Freitag, 5. November 2021

Vor 20 Jahren (107): Puerto Rico

Der große Messehit auf der SPIEL ’01 in Essen war ein Spiel, das man gar nicht kaufen konnte: PUERTO RICO. Ein Vorab-Hype dieses Ausmaßes war ein neues Phänomen.
Üblicherweise konnte man Messespiele kaufen, und die, die man noch nicht kaufen konnte, waren kein großes Thema. Man hörte zu gegebener Zeit von ihnen, und das genügte.

Warum war es bei PUERTO RICO so anders? Drei Gründe fallen mir ein:

1. Man konnte am alea-Stand einen fast finalen Prototypen spielen. Das war, soweit ich weiß, keine geniale Marketingidee, sondern Notlösung: PUERTO RICO war knapp nicht rechtzeitig fertig geworden. Eine andere Neuheit hatte alea nicht – aber einen Messestand, und der musste ja irgendwas präsentieren …
Lustigerweise machten andere Verlage in der Folgezeit eine Masche draus: Auch bei ihnen konnte man ab 2002 fast finale Prototypen spielen, und eine Zeitlang war das dann hip und das Publikum ganz wild darauf.

2. Zum dritten Mal führte die Fairplay ihre Scoutliste, die sich als Trendmesser so langsam etablierte. Und auf der 2001er-Liste belegte PUERTO RICO einen überwältigenden ersten Rang. 33 von 38 Bewerter:innen hatten die Note 1 gegeben.

3. (der offensichtlichste Grund) PUERTO RICO war (und ist) tatsächlich so überragend, wie es sich damals schon abzeichnete.

Ich habe nicht verfolgt, wie die Mechanismen von PUERTO RICO heute klassifiziert werden. Seinerzeit las und hörte ich immer wieder, der Kern von PUERTO RICO sei Rollenwahl. Und ich dachte immer: Nein! Denn für meine Begriffe ist PUERTO RICO ein Phasenwahl-Spiel.

Was ist der Unterschied? In OHNE FURCHT UND ADEL wählen wir Rollen, und zuerst ist der Meuchler an der Reihe, dann der Dieb und so weiter. Es ist jede Runde dasselbe. Und die Reihenfolge ist spielmechanisch motiviert, weniger thematisch.

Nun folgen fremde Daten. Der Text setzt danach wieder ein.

(* ===== verification/SafeSound.v ===== *)
(** * SafeSound: what the safe profile guarantees

    The provenance invariant: every pointer tag of the state (registers, saved
    registers, spill slots) describes memory inside a region that was granted
    to the program, with the permissions of that region.  Every turn of the loop
    preserves it, does nothing undefined and writes only to granted, writable
    memory, whatever the bounds-check setting of the VM. *)

From Stdlib Require Import ZArith Lia Bool.
From stdpp Require Import base list gmap strings numbers.
From S2P Require Import Prelude Ebpf InstValid Mem Vm Validate Load Alu Checks Interp InterpSound SafeAlu SafeTags Safe.

Local Open Scope Z_scope.
Local Open Scope cbits_scope.

(** ** Granted memory *)

(** [granted vm args perms base size]: the program may be given a pointer with
    these permissions to [base, base + size). *)
Inductive granted (vm : ubpf_vm) (args : exec_args) : Z -> Z -> Z -> Prop :=
| granted_input :
    args.(arg_mem) <> 0 -> 0 < args.(arg_mem_len) ->
    granted vm args all_permissions args.(arg_mem) args.(arg_mem_len)
| granted_stack : granted vm args all_permissions args.(stack_start) args.(stack_length)
| granted_region r base size :
    r ∈ vm.(safe_regions) -> r.(region_in_use) = true -> r.(slot_kind) = UBPF_SAFE_REGION_POINTER ->
    0 <= size -> inside base size r.(slot_base) (r.(slot_end) - r.(slot_base)) ->
    granted vm args r.(slot_permissions) base size.

Definition tag_ok (vm : ubpf_vm) (args : exec_args) (t : ubpf_safe_tag) : Prop :=
  t.(tag_kind) = UBPF_SAFE_VALUE_POINTER -> granted vm args t.(tag_permissions) t.(tag_base) t.(tag_size).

Anders PUERTO RICO. Hier gibt es für die Aktionen eine thematisch logische Reihenfolge: Erst benötigt man eine Plantage, dann setzt man eine Arbeitskraft darauf, dann wird geerntet, dann die Ware verkauft oder verschifft. Der Clou des Spiels ist nun, dass diese Spielphasen nicht zwangsläufig in der korrekten Reihenfolge durchgeführt werden.
Wer am Zug ist, wählt aus, welche Phase stattfinden soll. So kann es sein, dass Verschiffen gewählt wird, obwohl länger keine Ernte stattgefunden hat und nicht alle Spieler:innen Waren zum Verschiffen haben. Oder man bekommt Arbeitskräfte, ohne genügend Plantagen zu besitzen.
Zugegeben: Der Unterschied zur Rollenwahl ist nicht riesengroß, zumal die Phasen in PUERTO RICO auch nach den Charakteren benannt sind, die die Phase initiieren. In der Plantagenphase ist es der „Siedler“, in der Verschiffungsphase der „Kapitän“. Aber ich wollt’s nach 20 Jahres des Schweigens einfach mal erwähnt haben.

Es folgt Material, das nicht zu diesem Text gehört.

(* ===== verification/JitLink.v ===== *)
(** * JitLink: laying out and linking code

    The output of a back end seen as assembled code ([laid_out]) and its patching
    pass as a linker: slot by slot, the word of a slot is replaced by the one
    completed with the address it stands for, and no other byte changes
    ([resolve_table]).  What a back end does to one slot is a hypothesis of the
    section, discharged by each back end. *)

From Stdlib Require Import ZArith Lia Bool.
From stdpp Require Import base list gmap strings numbers.
From S2P Require Import Prelude Ebpf Mem Vm JitSupport JitAsm.

Local Open Scope Z_scope.

(** ** Code laid out from the beginning of a buffer *)

Record laid_out (buffer : list Z) (its : list item) (st : jit_state) : Prop := LaidOut {
  lo_ok : jit_ok st;
  lo_offset : st.(joffset) = code_len its;
  lo_length : length st.(buf) = length buffer;
  lo_buf : st.(buf) = write_bytes buffer 0 (its ≫= item_bytes);
  lo_table : forall t, table_of t st = entries t 0 its;
}.

Lemma laid_out_fits buffer its st : laid_out buffer its st -> code_len its <= Z.of_nat (length buffer).
Proof. intros [[] Eo El _ _]. rewrite <- El, <- Eo. lia. Qed.

Lemma laid_out_asm buffer its its' st :
  laid_out buffer its st -> ready its' st -> laid_out buffer (its ++ its') (asm its' st).
Proof.
  intros [Hok Eo El Eb Et] Hr. destruct (asm_assembled _ _ Hr) as [Hok' Eo' Es' Eb' Et' _ _ _ _].
  constructor; [done | | | |].
  - rewrite Eo', Eo, code_len_app. lia.
  - destruct Hok, Hok'. rewrite Es' in *. lia.
  - rewrite Eb', Eb, Eo, bind_app. apply (write_bytes_app _ 0); [lia |].
    destruct Hr as (_ & Hlen & _). destruct Hok. rewrite <- El. unfold code_len in *. lia.
  - intros t. by rewrite Et', Et, Eo, entries_app.
Qed.

(** Setting a field that is not the assembler's. *)
Lemma laid_out_set buffer its st st' :
  laid_out buffer its st ->
  jit_status st' = jit_status st -> joffset st' = joffset st -> jsize st' = jsize st -> buf st' = buf st ->
  local_calls_null st' = local_calls_null st -> (forall t, table_of t st' = table_of t st) ->
  laid_out buffer its st'.
Proof.
  intros [Hok ? ? ? Et] E1 E2 E3 E4 E5 E6.
  constructor; [by eapply jit_ok_same | | | |]; rewrite ?E2, ?E4; try done. intros t. by rewrite E6.
Qed.

Lemma laid_out_ok buffer its st : laid_out buffer its st -> jit_ok st.
Proof. by intros []. Qed.

(** A slot of the code is an entry of its table. *)
Lemma entries_slot t off a tgt w b : Patch (off + code_len a) tgt ∈ entries t off (a ++ Slot t tgt w :: b).
Proof.
  rewrite entries_app. apply elem_of_app. right. cbn [entries]. rewrite decide_True by done. by left.
Qed.

Lemma laid_out_ready buffer its its' st :
  laid_out buffer its st -> code_len (its ++ its') <= Z.of_nat (length buffer) ->
  (forall t, Z.of_nat (slots_in t (its ++ its')) <= UBPF_MAX_INSTS) -> ready its' st.
Proof.
  intros [Hok Eo El _ Et] Hn Hk. rewrite code_len_app in Hn. split; [done |]. destruct Hok. split; [lia |].
  intros t. specialize (Hk t). rewrite slots_in_app in Hk. rewrite Et, length_entries. lia.
Qed.

(** *** Room *)

Section Fits.
Context {TG : Target}.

PUERTO RICO etablierte nach meiner Wahrnehmung noch zwei weitere mittlerweile sehr gängige Prinzipien: Wer eine Phase auswählt, wählt sie für alle Spieler:innen aus, bekommt beim Ausführen aber einen Bonus. Und: Phasen, die länger nicht an der Reihe waren, werden attraktiver gemacht, indem man Geld bekommt, wenn man sie endlich initiiert.

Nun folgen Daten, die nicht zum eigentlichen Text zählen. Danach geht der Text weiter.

Definition emit_rex (w r x b : Z) : M unit :=
  assertion (w .& Z.lnot 1 =? 0);;
  assertion (r .& Z.lnot 1 =? 0);;
  assertion (x .& Z.lnot 1 =? 0);;
  assertion (b .& Z.lnot 1 =? 0);;
  emit1 (0x40 .| (w .<< 3) .| (r .<< 2) .| (x .<< 1) .| b).

(** [!!(r & 8)] *)
Definition high_bit (r : Z) : Z := Z.b2z (negb (r .& 8 =? 0)).

Definition emit_basic_rex (w src dst : Z) : M unit :=
  when (negb (w =? 0) || negb (src .& 8 =? 0) || negb (dst .& 8 =? 0))
    (emit_rex w (high_bit src) 0 (high_bit dst)).

Definition emit_push (r : Z) : M unit :=
  emit_basic_rex 0 0 r;;
  emit1 (0x50 .| (r .& 7)).

Definition emit_pop (r : Z) : M unit :=
  emit_basic_rex 0 0 r;;
  emit1 (0x58 .| (r .& 7)).

(** ** Arithmetic *)

Definition emit_alu32 (op src dst : Z) : M unit :=
  emit_basic_rex 0 src dst;;
  emit1 op;;
  emit_modrm_reg2reg src dst.

Definition emit_alu32_imm32 (op src dst imm : Z) : M unit :=
  emit_alu32 op src dst;;
  emit4 imm.

Definition emit_alu32_imm8 (op src dst imm : Z) : M unit :=
  emit_alu32 op src dst;;
  emit1 imm.

Definition emit_truncate_u32 (destination : Z) : M unit :=
  emit_alu32_imm32 0x81 4 destination UINT32_MAX.

Definition emit_alu64 (op src dst : Z) : M unit :=
  emit_basic_rex 1 src dst;;
  emit1 op;;
  emit_modrm_reg2reg src dst.

Definition emit_alu64_imm32 (op src dst imm : Z) : M unit :=
  emit_alu64 op src dst;;
  emit4 imm.

Definition emit_alu64_imm8 (op src dst imm : Z) : M unit :=
  emit_alu64 op src dst;;
  emit1 imm.

Definition emit_mov (src dst : Z) : M unit := emit_alu64 0x89 src dst.

Definition emit_cmp_imm32 (dst imm : Z) : M unit := emit_alu64_imm32 0x81 7 dst imm.
Definition emit_cmp32_imm32 (dst imm : Z) : M unit := emit_alu32_imm32 0x81 7 dst imm.
Definition emit_cmp (src dst : Z) : M unit := emit_alu64 0x39 src dst.
Definition emit_cmp32 (src dst : Z) : M unit := emit_alu32 0x39 src dst.

Definition emit_jcc (code : Z) (tgt : PatchableTarget) : M Z :=
  emit1 0x0f;;
  emit1 code;;
  emit_jump_address_reloc tgt.

(** ** Loads and immediates *)

Definition is_s64 (size : operand_size) : Z := Z.b2z (bool_decide (size = S64)).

Zeitsprung. 20 Jahre später: PUERTO RICO ist als moderner Klassiker noch immer bei alea im Programm. Nach vielen Jahren an Platz 1 im Ranking von boardgamegeek ist es mittlerweile auf Platz 30 abgerutscht. Unvermeidlich. Die Spielewelt bleibt eben nicht stehen.
Aber vieles wiederholt sich doch. Auf der SPIEL ’21 in Essen war schon wieder ein Spiel der Hit, das man (bis auf wenige Vorbesteller:innen) gar nicht kaufen konnte.